(* ===== verification/Registry.v ===== *)
(** * Nodes, flows and subscriptions registered at run time

    [AINDY/platform_layer/node_registry.py], [AINDY/runtime/flow_registry.py],
    [AINDY/platform_layer/platform_loader.py] and, for subscriptions, [Webhooks].  The
    process has the registries of nodes and flows that the engine uses and the metadata of
    those that were registered at run time; the tables keep them over restarts.  A restart
    registers the static nodes and flows and then loads the tables.  A node function is the
    data it closes over; [webhook_node] is its behaviour.  Each operation is given the
    outcome of its transaction; importing a plugin module and the HTTP client are
    parameters.  The columns [handler_config] and [definition_json] are records of the keys
    the code writes. *)
From S2P Require Import Prelude PyDatetime PyUuid Json PyEffects FlowEngine Webhooks.
Local Open Scope Z_scope.

(** ** Node functions *)
Inductive node_fn :=
| StaticNode (id : string)
| WebhookNode (name url : string) (timeout : Z) (secret : option string)
| PluginNode (module func : string).

(** A module found by the import: whether its file is under the plugin directory ([None]: it
    has no file), and its attributes with whether they are callable. *)
Record plugin_module := MkModule { pm_inside : option bool; pm_attr : string -> option bool }.

Definition VALID_STATUSES : list string := ["SUCCESS"; "RETRY"; "FAILURE"; "WAIT"].
Definition WEBHOOK_MAX_TIMEOUT : Z := 30.

Section webhook_node.
Context {X : Type} (call : post -> Z -> X -> X * result string) (hmac : string -> string -> string).

Definition webhook_request (name url : string) (secret : option string) (state context : dict json) : post :=
  let flow_name := if json_truthy (jget context "flow_name") then jget context "flow_name" else jget context "workflow_type" in
  let body := dumps (JObj [("node_name", JStr name); ("user_id", JStr (or_text (jget context "user_id") ""));
                           ("flow_name", JStr (or_text flow_name "")); ("state", JObj (ddel state "db"))]) in
  MkPost url body ([("Content-Type", "application/json"); ("User-Agent", "AINDY-NodeDispatcher/1.0")] ++
                   match str_or_none secret with Some s => [("X-AINDY-Signature", "sha256=" +:+ hmac s body)] | None => [] end).
Definition copied (response : dict json) (k : string) : dict json := match dget response k with Some v => [(k, v)] | None => [] end.
(** The check of the response; it is outside the [try]. *)
Definition check_response (response : json) : result (dict json) :=
  match response with
  | JObj d =>
      match (match dget d "status" with Some j => j | None => JStr "" end) with
      | JStr s => if str_in s VALID_STATUSES
                  then Ok ([("status", JStr s)] ++ copied d "output_patch" ++ copied d "error" ++ copied d "wait_for")
                  else Ok [("status", JStr "FAILURE"); ("error", JStr ("webhook returned invalid status " +:+ py_repr s))]
      | JArr _ | JObj _ => Raise (TypeError "unhashable type")
      | j => Ok [("status", JStr "FAILURE"); ("error", JStr ("webhook returned invalid status " +:+ status_text j))]
      end
  | _ => Raise (Exn "AttributeError" "object has no attribute 'get'")
  end.
Definition failure (e : exn) : dict json := [("status", JStr "FAILURE"); ("error", JStr ("webhook error: " +:+ exn_msg e))].
Definition webhook_node (name url : string) (timeout : Z) (secret : option string) (state context : dict json) (x : X) : X * result (dict json) :=
  let (x', r) := call (webhook_request name url secret state context) timeout x in
  match r with
  | Raise e => (x', Ok (failure e))
  | Ok raw => (x', match loads raw with Raise e => Ok (failure e) | Ok response => check_response response end)
  end.
(* ===== verification/RegistryFacts.v ===== *)
(** * What a restart keeps: theorems about [Registry]

    [mirrors] says that a dictionary of the process agrees with the active rows of a table;
    every operation whose transaction succeeds keeps it, and loading the table
    establishes it again. *)
From S2P Require Import Prelude PyDatetime PyUuid Json PyEffects FlowEngine Webhooks Registry.
Local Open Scope Z_scope.

(** ** A dictionary that mirrors a table *)
Section mirrors.
Context {R V : Type} (key : R -> string) (act : R -> bool) (rel : R -> V -> Prop).
Implicit Types (rows : list R) (base d : dict V).

Definition mirrors rows base d : Prop := forall k,
  match live_row key act k rows with Some row => exists v, dget d k = Some v /\ rel row v | None => dget d k = dget base k end.

Lemma mirrors_set rows rows' base d k v row : mirrors rows base d ->
  (forall k', live_row key act k' rows' = if bool_decide (k = k') then Some row else live_row key act k' rows) -> rel row v -> mirrors rows' base (dset d k v).
Proof.
  intros Hm Hl Hv k'. rewrite Hl. case_bool_decide as Hk; [subst k'; exists v; by rewrite dget_dset_eq|]. rewrite dget_dset_ne by done. apply Hm.
Qed.
Lemma mirrors_del rows rows' base d k : mirrors rows base d ->
  (forall k', live_row key act k' rows' = if bool_decide (k = k') then None else live_row key act k' rows) -> dget base k = None -> mirrors rows' base (ddel d k).
Proof.
  intros Hm Hl Hb k'. rewrite Hl. case_bool_decide as Hk; [subst k'; by rewrite dget_ddel_eq|]. rewrite dget_ddel_ne by done. apply Hm.
Qed.
Lemma mirrors_load rows l base val : NoDup (map key rows) -> l ≡ₚ List.filter act rows -> (forall row, row ∈ l -> rel row (val row)) ->
  mirrors rows base (foldl (fun d row => dset d (key row) (val row)) base l).
Proof.
  intros Hnd Hp Hval k. destruct (live_row_query key act rows l k Hnd Hp) as [Hnd' <-]. rewrite dget_store by done.
  destruct (row_of key k l) as [row|] eqn:E; [|done]. apply row_of_key in E as [Hin _]. eauto.
Qed.
Lemma mirrors_live rows base d k : mirrors rows base d -> dget base k = None -> (is_Some (dget d k) <-> is_Some (live_row key act k rows)).
Proof.
  intros Hm Hb. specialize (Hm k). destruct (live_row key act k rows) as [row|]; [destruct Hm as (v&->&_); split; eauto|].
  rewrite Hm, Hb. done.
Qed.
(** Two mirrors of one table differ at most in what the relation leaves open. *)
Lemma mirrors_agree {W} (view : V -> W) rows base d d' k : mirrors rows base d -> mirrors rows base d' ->
  (forall row v v', rel row v -> rel row v' -> view v = view v') -> view <$> dget d k = view <$> dget d' k.
Proof.
  intros H H' Hr. specialize (H k). specialize (H' k). destruct (live_row key act k rows) as [row|]; [|congruence].
  destruct H as (v&->&Hv), H' as (v'&->&Hv'). cbn. f_equal. eauto.
Qed.
End mirrors.

(** ** The checks of flows *)
Lemma missing_nil l known : missing l known = [] <-> forall n, n ∈ l -> n ∈ known.
Proof.
  unfold missing. split.
  - intros H n Hn. destruct (str_in n known) eqn:E; [by apply str_in_spec|]. exfalso.
    assert (n ∈ str_sort (List.filter (fun n => negb (str_in n known)) l)) as Hin.
    { rewrite str_sort_perm. apply list_elem_of_In, List.filter_In. split; [by apply list_elem_of_In|by rewrite E]. }
    rewrite H in Hin. inversion Hin.
  - intros H. assert (List.filter (fun n => negb (str_in n known)) l = []) as ->; [|done]. induction l as [|n l IH]; cbn; [done|].
    assert (str_in n known = true) as -> by (apply str_in_spec, H; left). apply IH. intros m Hm. apply H. by right.
Qed.
Lemma complain_nil p l : complain p l = [] <-> l = [].
Proof. by destruct l. Qed.
Lemma validate_nil reg name d : validate reg name d = [] <->
  blank name = false /\ df_nodes d <> [] /\ (forall n, n ∈ df_nodes d -> is_Some (dget reg n)) /\ shape_errors d = [].
Proof.
  assert ((forall n, n ∈ df_nodes d -> is_Some (dget reg n)) <-> missing (df_nodes d) (dkeys reg) = []) as ->.
  { rewrite missing_nil. split; intros H n Hn; specialize (H n Hn).
    - apply dmem_spec. unfold dmem. by destruct H as [? ->].
    - apply dmem_spec in H. unfold dmem in H. destruct (dget reg n); [eauto|done]. }
  unfold validate. split.
  - intros [H1 H2]%app_nil. destruct (blank name); [done|]. destruct (df_nodes d); [done|]. apply app_nil in H2 as [H2%complain_nil H3]. done.
  - intros (->&Hn&Hm&->). destruct (df_nodes d); [done|]. by rewrite Hm.
Qed.

Section life.
Context {iso : IsoCodec} (sv_import : string -> result plugin_module) (sn : dict node_fn) (sf : dict flow).
Implicit Types (r : registry).

(** ** An orderly life

    Transactions succeed, no name of a static node or flow is taken, a node is deleted only
    when no live flow names it, and generated ids are new.  Deliveries count, and the
    process may be restarted at any time; the queries return rows in any order. *)
Definition orderly r (op : operation) (fresh : UUID) : Prop :=
  match op with
  | RegisterNode name _ _ _ _ _ _ => dget sn name = None
  | RegisterFlow name _ _ _ => dget sf name = None
  | DeleteNode name => forall n m, dget (rg_flow_meta r) n = Some m -> name ∉ df_nodes (fm_definition m)
  | Subscribe _ _ _ _ => (uuid_int fresh < 2 ^ 128)%N /\ fresh ∉ map ws_id (hb_rows (rg_hub r))
  | DeleteFlow _ | Unsubscribe _ _ => True
  end.
Definition restarted r (ns : list DynamicNode) (fs : list DynamicFlow) (ws : list WebhookSubscription) (now : Z) : registry * list (Z * Z) :=
  load_dynamic_registry sv_import (Ok ns) (Ok fs) (Ok ws) now (reboot sn sf r).
Definition queried r ns fs ws : Prop :=
  ns ≡ₚ List.filter dn_is_active (rg_node_rows r) /\ fs ≡ₚ List.filter dy_is_active (rg_flow_rows r) /\
  ws ≡ₚ List.filter ws_is_active (hb_rows (rg_hub r)).
Inductive life : registry -> Prop :=
| life_boot : life (MkReg sn [] sf [] (MkHub [] []) [] [])
| life_op r op fresh now : life r -> orderly r op fresh -> life (perform sv_import op (Some (Ok ())) fresh now r).1
| life_delivery r id ok now : life r -> life (with_hub (settle id ok now (rg_hub r)) r)
| life_restart r ns fs ws now : life r -> queried r ns fs ws -> life (restarted r ns fs ws now).1.

(** ** The invariant *)
Definition node_rel (row : DynamicNode) (fn : node_fn) : Prop :=
  exists t, build_node sv_import (dn_name row) (dn_node_type row) (row_handler row).1 (row_handler row).2 (dn_secret row) = Ok (fn, t).
Definition flow_rel (row : DynamicFlow) (f : flow) : Prop := f = flow_of (dy_definition_json row).
Definition flow_meta_rel (row : DynamicFlow) (m : flow_meta) : Prop := fm_definition m = dy_definition_json row.
(** What a subscription is without its counters *)
Definition fresh_copy (s : subscription) : subscription :=
  new_sub (wh_id s) (wh_event_type s) (wh_callback_url s) (wh_secret s) (wh_created_at s) (str_or_none (wh_created_by s)).
Definition row_sub (row : WebhookSubscription) : subscription :=
  new_sub (uuid_to_string (ws_id row)) (ws_event_type row) (ws_callback_url row) (ws_secret row) (isoformat (ws_created_at row)) (ws_created_by row).
Definition sub_rel (row : WebhookSubscription) (s : subscription) : Prop := fresh_copy s = row_sub row.
Definition ws_key (row : WebhookSubscription) : string := uuid_to_string (ws_id row).

Record nodes_ok (rows : list DynamicNode) (nodes : dict node_fn) (meta : dict node_meta) : Prop := {
  no_names : NoDup (map dn_name rows);
  no_static k : is_Some (live_row dn_name dn_is_active k rows) -> dget sn k = None;
  no_nodes : mirrors dn_name dn_is_active node_rel rows sn nodes;
  no_meta : mirrors dn_name dn_is_active (fun _ (_ : node_meta) => True) rows [] meta
}.
Record flows_ok (nodes : dict node_fn) (rows : list DynamicFlow) (flows : dict flow) (meta : dict flow_meta) : Prop := {
  fo_names : NoDup (map dy_name rows);
  fo_static k : is_Some (live_row dy_name dy_is_active k rows) -> dget sf k = None;
  fo_valid k row : live_row dy_name dy_is_active k rows = Some row -> validate nodes k (dy_definition_json row) = [];
  fo_flows : mirrors dy_name dy_is_active flow_rel rows sf flows;
  fo_meta : mirrors dy_name dy_is_active flow_meta_rel rows [] meta
}.
Record subs_ok (h : hub) : Prop := {
  so_ids : NoDup (map ws_id (hb_rows h));
  so_bound : Forall (fun row => uuid_int (ws_id row) < 2 ^ 128)%N (hb_rows h);
  so_clean : Forall (fun row => str_or_none (ws_created_by row) = ws_created_by row) (hb_rows h);
  so_subs : mirrors ws_key ws_is_active sub_rel (hb_rows h) [] (hb_subs h)
}.
Definition reg_ok r : Prop :=
  nodes_ok (rg_node_rows r) (rg_nodes r) (rg_node_meta r) /\ flows_ok (rg_nodes r) (rg_flow_rows r) (rg_flows r) (rg_flow_meta r) /\ subs_ok (rg_hub r).
(** * A shallow embedding of the query-answering service (app.py, utils.py)

    The service answers a question in five stages: search (Serper), fetch
    (one GET per result), clean (BeautifulSoup), concatenate, summarise
    (ChatGroq).  The Python functions are embedded as Rocq functions:

    - Python values that travel through the handler (the request body, the
      provider's JSON, the model's reply) are terms of [value];
    - Python [str] is [string], one [ascii] standing for one character;
    - the network, the HTML parser and the language-model client are
      collaborators outside the repository: they are variables of the section
      [Service], functions from the state of the outside world to an outcome
      and a new state of the world;
    - exceptions are the [Raise] outcome of the monad [M]; [try ... except]
      is [try_except];
    - every entry into [search_articles], [fetch_article_content] and
      [generate_answer], and every request sent to a collaborator, is
      recorded in a trace, so that "is never invoked" can be stated.

    Calls to [logger] are not embedded: they do not raise.  The two calls
    to [print] in [fetch_article_content] are, since a failure to write to
    the standard output is caught there like any other. *)

From Stdlib Require Import List String Ascii ZArith Lia Bool Arith DecimalString.
Import ListNotations.
Local Open Scope string_scope.

Set Implicit Arguments.
Set Warnings "-register-all".

(** ** Python strings *)

Module PyStr.

(** The newline character of the f-strings. *)
Definition nl : string := String (ascii_of_nat 10) EmptyString.

(** [str(n)] for a non-negative integer. *)
Definition str_of_nat (n : nat) : string :=
  NilZero.string_of_uint (Nat.to_uint n).

(** [sep.join(parts)] *)
Fixpoint join (sep : string) (parts : list string) : string :=
  match parts with
  | [] => ""
  | [p] => p
  | p :: rest => p ++ sep ++ join sep rest
  end.

(** [s * n] *)
Fixpoint times (s : string) (n : nat) : string :=
  match n with
  | O => ""
  | S n' => s ++ times s n'
  end.

(** [s[:n]] *)
Fixpoint slice_to (n : nat) (s : string) {struct s} : string :=
  match s, n with
  | String c s', S n' => String c (slice_to n' s')
  | _, _ => ""
  end.

(** [c.isspace()] on the code points below 256: TAB, LF, VT, FF, CR, the
    separators FS, GS, RS, US, the space, NEL and the no-break space. *)
Definition isspace (c : ascii) : bool :=
  let n := nat_of_ascii c in
  ((9 <=? n)%nat && (n <=? 13)%nat) || ((28 <=? n)%nat && (n <=? 32)%nat)
  || (n =? 133)%nat || (n =? 160)%nat.

(** [s.lstrip()] *)
Fixpoint lstrip (s : string) : string :=
  match s with
  | String c s' => if isspace c then lstrip s' else s
  | EmptyString => ""
  end.

(** [s.rstrip()] *)
Fixpoint rstrip (s : string) : string :=
  match s with
  | String c s' =>
      match rstrip s' with
      | EmptyString => if isspace c then "" else String c ""
      | r => String c r
      end
  | EmptyString => ""
  end.

(** [s.strip()] *)
Definition strip (s : string) : string := rstrip (lstrip s).

(** [bool(s)] *)
Definition truthy (s : string) : bool :=
  match s with EmptyString => false | _ => true end.

(** [needle in s] on two strings: [needle] occurs in [s]. *)
Fixpoint contains (needle s : string) : bool :=
  prefix needle s ||
  match s with
  | String _ s' => contains needle s'
  | EmptyString => false
  end.

End PyStr.

(** ** Python values and exceptions *)

(** What [json.loads] can produce.  A number is only ever tested for truth
    and for being a container, so integers stand for all numbers.  A [dict]
    keeps its insertion order; lookup takes the first binding of a key. *)
Inductive value : Type :=
| VNone
| VBool (b : bool)
| VNum (z : Z)
| VStr (s : string)
| VList (l : list value)
| VDict (d : list (string * value)).

(** The exception classes the code distinguishes; [OtherError] is any other
    subclass of [Exception].  What is not an [Exception] (a keyboard
    interrupt, an exit of the interpreter) is outside the embedding. *)
Inductive exn_class : Type :=
| AttributeError | TypeError | KeyError | ValueError
| OtherError (name : string).

Record exn : Type := { exn_cls : exn_class; exn_str : string }.

Definition is_AttributeError (e : exn) : bool :=
  match exn_cls e with AttributeError => true | _ => false end.

Inductive result (A : Type) : Type :=
| Ok (a : A)
| Raise (e : exn).
Arguments Raise {A} e.

Module Py.

(** [bool(v)] *)
Definition truthy (v : value) : bool :=
  match v with
  | VNone => false
  | VBool b => b
  | VNum z => negb (z =? 0)%Z
  | VStr s => PyStr.truthy s
  | VList l => match l with [] => false | _ => true end
  | VDict d => match d with [] => false | _ => true end
  end.

Fixpoint lookup (key : string) (d : list (string * value)) : option value :=
  match d with
  | [] => None
  | (k, v) :: d' => if String.eqb k key then Some v else lookup key d'
  end.

Definition is_str (key : string) (v : value) : bool :=
  match v with VStr s => String.eqb s key | _ => false end.

Definition type_error (what : string) : exn :=
  {| exn_cls := TypeError; exn_str := what |}.

(** [type(v).__name__], as the texts of a [TypeError] quote it; a number is
    named as an [int]. *)
Definition type_name (v : value) : string :=
  match v with
  | VNone => "NoneType"
  | VBool _ => "bool"
  | VNum _ => "int"
  | VStr _ => "str"
  | VList _ => "list"
  | VDict _ => "dict"
  end.

(** [key in v] for a string [key]: a key of a dict, an element of a list,
    a substring of a string; anything else is not iterable. *)
Definition contains (key : string) (v : value) : result bool :=
  match v with
  | VDict d => Ok (match lookup key d with Some _ => true | None => false end)
  | VList l => Ok (existsb (is_str key) l)
  | VStr s => Ok (PyStr.contains key s)
  | _ => Raise (type_error ("argument of type '" ++ type_name v
                            ++ "' is not iterable"))
  end.

(** [v[key]] for a string [key].  The text of a [KeyError] is the [repr] of
    the key: the key between quotes, for the keys the code uses. *)
Definition getitem (v : value) (key : string) : result value :=
  match v with
  | VDict d =>
      match lookup key d with
      | Some x => Ok x
      | None => Raise {| exn_cls := KeyError; exn_str := "'" ++ key ++ "'" |}
      end
  | VList _ => Raise (type_error "list indices must be integers or slices, not str")
  | VStr _ => Raise (type_error "string indices must be integers, not 'str'")
  | _ => Raise (type_error ("'" ++ type_name v
                            ++ "' object is not subscriptable"))
  end.

Fixpoint chars (s : string) : list value :=
  match s with
  | String c s' => VStr (String c "") :: chars s'
  | EmptyString => []
  end.

(** What [for x in v] iterates over: the elements of a list, the keys of a
    dict, the characters of a string. *)
Definition iter (v : value) : result (list value) :=
  match v with
  | VList l => Ok l
  | VDict d => Ok (map (fun kv => VStr (fst kv)) d)
  | VStr s => Ok (chars s)
  | _ => Raise (type_error ("'" ++ type_name v ++ "' object is not iterable"))
  end.

End Py.

(** ** utils.concatenate_content *)

(** One entry of [article_content]: the dict [{"url": url, "content": content}]. *)
Record Article : Type := { url : value; content : string }.

(** The block appended for the article numbered [idx]:
    [f"Article {idx}:\n{article['content']}\n\n"]. *)
Definition article_block (idx : nat) (text : string) : string :=
  "Article " ++ PyStr.str_of_nat idx ++ ":" ++ PyStr.nl ++ text
             ++ PyStr.nl ++ PyStr.nl.

(** The [for idx, article in enumerate(articles, 1)] loop; [combined_content]
    is the list the loop appends to. *)
Fixpoint concatenate_loop (idx : nat) (articles : list Article)
    (combined_content : list string) : list string :=
  match articles with
  | [] => combined_content
  | article :: rest =>
      let block := article_block idx (content article) in
      concatenate_loop (S idx) rest (combined_content ++ [block])%list
  end.

Definition concatenate_content (articles : list Article) : string :=
  PyStr.join PyStr.nl (concatenate_loop 1 articles []).

(** ** The parsed page (BeautifulSoup) *)

(** A node of the tree that [BeautifulSoup(response.content, "html.parser")]
    builds: a string of text, a string that [get_text] leaves out (a comment,
    a doctype), or a tag with its children.  The soup itself is a tag. *)
Inductive node : Type :=
| Text (s : string)
| Comment (s : string)
| Tag (name : string) (children : list node).

Module Soup.

Definition named (names : list string) (n : node) : bool :=
  match n with
  | Tag t _ => existsb (String.eqb t) names
  | _ => false
  end.

(** [n.find_all(names)], also written [n(names)]: the tags below [n] with
    one of these names, in document order. *)
Fixpoint find_all (names : list string) (n : node) : list node :=
  match n with
  | Tag _ kids =>
      flat_map (fun k => ((if named names k then [k] else [])
                          ++ find_all names k)%list) kids
  | _ => []
  end.

(** [for element in n(names): element.decompose()]: every tag with one of
    these names leaves the tree, with all that is below it. *)
Fixpoint decompose_all (names : list string) (n : node) : node :=
  match n with
  | Tag t kids =>
      Tag t (flat_map (fun k => if named names k then []
                                else [decompose_all names k]) kids)
  | _ => n
  end.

How to complete this task: Copy out, in full, each line above that has the word "registered" in it.

Exercise solution:
(** * Nodes, flows and subscriptions registered at run time
    those that were registered at run time; the tables keep them over restarts.  A restart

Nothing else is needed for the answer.